(** [Vector] refines a list.  With memory every operation gives the vector whose elements
    are the result of the list operation, and fails its assertion exactly where the list
    operation is out of range; the capacity never shrinks, and does not change while the
    result fits, except by [reserve]. *)
Theorem vector_refines_list (op : vop) v :
  match list_step op (v_live v) with
  | Some l => exists v', vec_step true op v = Ok v' /\ v_live v' = l /\
      (vcapacity v <= vcapacity v')%nat /\
      ((length l <= vcapacity v)%nat -> (forall n, op <> VReserve n) -> vcapacity v' = vcapacity v)
  | None => vec_step true op v = Fault AssertFailed
  end.
Proof.
  assert (Hdone : forall l, becomes l v (vec_step true op v) ->
    exists v', vec_step true op v = Ok v' /\ v_live v' = l /\ (vcapacity v <= vcapacity v')%nat /\
      ((length l <= vcapacity v)%nat -> (forall n, op <> VReserve n) -> vcapacity v' = vcapacity v)).
  { intros l (v' & H1 & H2 & H3 & H4). exists v'. split_and!; auto. }
  destruct op as [x| |x| |i x|a b|n x|n x|x| |n|i x]; cbn [list_step].
  - apply Hdone, vpush_back_becomes.
  - cbn [vec_step] in *. unfold vpop_back in *. fold (vsize v).
    destruct (Nat.ltb_spec 0 (vsize v)); [|done]. apply Hdone, becomes_intro; cap.
  - apply Hdone. apply (vinsert_becomes 0); lia.
  - destruct (Nat.leb_spec 1 (length (v_live v))) as [H|H].
    + apply Hdone. apply (verase_range_becomes 0 1); unfold vsize; lia.
    + cbn [vec_step]. unfold vpop_front, verase_range. fold (vsize v) in H.
      by rewrite (proj2 (Nat.leb_gt _ _) H).
  - fold (vsize v). destruct (Nat.leb_spec i (vsize v)) as [H|H]; [by apply Hdone, vinsert_becomes|].
    cbn [vec_step]. unfold vinsert. by rewrite (proj2 (Nat.leb_gt _ _) H).
  - destruct (Nat.ltb_spec a b) as [Hab|Hab].
    + fold (vsize v). destruct (Nat.leb_spec b (vsize v)) as [H|H];
        [by apply Hdone, verase_range_becomes|].
      cbn [vec_step]. unfold verase_range.
      by rewrite (proj2 (Nat.ltb_lt _ _) Hab), (proj2 (Nat.leb_gt _ _) H).
    + cbn [vec_step]. unfold verase_range. rewrite (proj2 (Nat.ltb_ge _ _) Hab). by exists v.
  - destruct (Z.leb_spec 0 n) as [H|H]; [by apply Hdone, vresize_becomes|].
    cbn [vec_step]. unfold vresize. rewrite (proj2 (Z.leb_le n _)) by lia.
    by rewrite (proj2 (Z.leb_gt _ _) H).
  - destruct (Z.leb_spec 0 n) as [H|H]; [by apply Hdone, vassign_becomes|].
    cbn [vec_step]. unfold vassign. destruct (vresize_becomes 0 x v ltac:(lia)) as (v1 & -> & _).
    rewrite bind_ok. unfold vresize. rewrite (proj2 (Z.leb_le n _)) by lia.
    by rewrite (proj2 (Z.leb_gt _ _) H).
  - apply Hdone, vcopy_becomes.
  - apply Hdone, vclear_becomes.
  - destruct (vreserve_spec n v) as (v1 & H & Hl & Hc). exists v1. cbn [vec_step].
    rewrite H. split_and!; [done|done|lia|]. intros _ Hr. by destruct (Hr n).
  - cbn [vec_step] in *. unfold vset in *. fold (vsize v).
    destruct (Nat.ltb_spec i (vsize v)); [|done]. apply Hdone, becomes_intro; cap.
Qed.
End VectorRefines.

The problem:
Write out the records above again, keeping each one identical to the original.

Written answer:
(** [Vector] refines a list.  With memory every operation gives the vector whose elements
    are the result of the list operation, and fails its assertion exactly where the list
    operation is out of range; the capacity never shrinks, and does not change while the
    result fits, except by [reserve]. *)
Theorem vector_refines_list (op : vop) v :
  match list_step op (v_live v) with
  | Some l => exists v', vec_step true op v = Ok v' /\ v_live v' = l /\
      (vcapacity v <= vcapacity v')%nat /\
      ((length l <= vcapacity v)%nat -> (forall n, op <> VReserve n) -> vcapacity v' = vcapacity v)
  | None => vec_step true op v = Fault AssertFailed
  end.
Proof.
  assert (Hdone : forall l, becomes l v (vec_step true op v) ->
    exists v', vec_step true op v = Ok v' /\ v_live v' = l /\ (vcapacity v <= vcapacity v')%nat /\
      ((length l <= vcapacity v)%nat -> (forall n, op <> VReserve n) -> vcapacity v' = vcapacity v)).
  { intros l (v' & H1 & H2 & H3 & H4). exists v'. split_and!; auto. }
  destruct op as [x| |x| |i x|a b|n x|n x|x| |n|i x]; cbn [list_step].
  - apply Hdone, vpush_back_becomes.
  - cbn [vec_step] in *. unfold vpop_back in *. fold (vsize v).
    destruct (Nat.ltb_spec 0 (vsize v)); [|done]. apply Hdone, becomes_intro; cap.
  - apply Hdone. apply (vinsert_becomes 0); lia.
  - destruct (Nat.leb_spec 1 (length (v_live v))) as [H|H].
    + apply Hdone. apply (verase_range_becomes 0 1); unfold vsize; lia.
    + cbn [vec_step]. unfold vpop_front, verase_range. fold (vsize v) in H.
      by rewrite (proj2 (Nat.leb_gt _ _) H).
  - fold (vsize v). destruct (Nat.leb_spec i (vsize v)) as [H|H]; [by apply Hdone, vinsert_becomes|].
    cbn [vec_step]. unfold vinsert. by rewrite (proj2 (Nat.leb_gt _ _) H).
  - destruct (Nat.ltb_spec a b) as [Hab|Hab].
    + fold (vsize v). destruct (Nat.leb_spec b (vsize v)) as [H|H];
        [by apply Hdone, verase_range_becomes|].
      cbn [vec_step]. unfold verase_range.
      by rewrite (proj2 (Nat.ltb_lt _ _) Hab), (proj2 (Nat.leb_gt _ _) H).
    + cbn [vec_step]. unfold verase_range. rewrite (proj2 (Nat.ltb_ge _ _) Hab). by exists v.
  - destruct (Z.leb_spec 0 n) as [H|H]; [by apply Hdone, vresize_becomes|].
    cbn [vec_step]. unfold vresize. rewrite (proj2 (Z.leb_le n _)) by lia.
    by rewrite (proj2 (Z.leb_gt _ _) H).
  - destruct (Z.leb_spec 0 n) as [H|H]; [by apply Hdone, vassign_becomes|].
    cbn [vec_step]. unfold vassign. destruct (vresize_becomes 0 x v ltac:(lia)) as (v1 & -> & _).
    rewrite bind_ok. unfold vresize. rewrite (proj2 (Z.leb_le n _)) by lia.
    by rewrite (proj2 (Z.leb_gt _ _) H).
  - apply Hdone, vcopy_becomes.
  - apply Hdone, vclear_becomes.
  - destruct (vreserve_spec n v) as (v1 & H & Hl & Hc). exists v1. cbn [vec_step].
    rewrite H. split_and!; [done|done|lia|]. intros _ Hr. by destruct (Hr n).
  - cbn [vec_step] in *. unfold vset in *. fold (vsize v).
    destruct (Nat.ltb_spec i (vsize v)); [|done]. apply Hdone, becomes_intro; cap.
Qed.
End VectorRefines.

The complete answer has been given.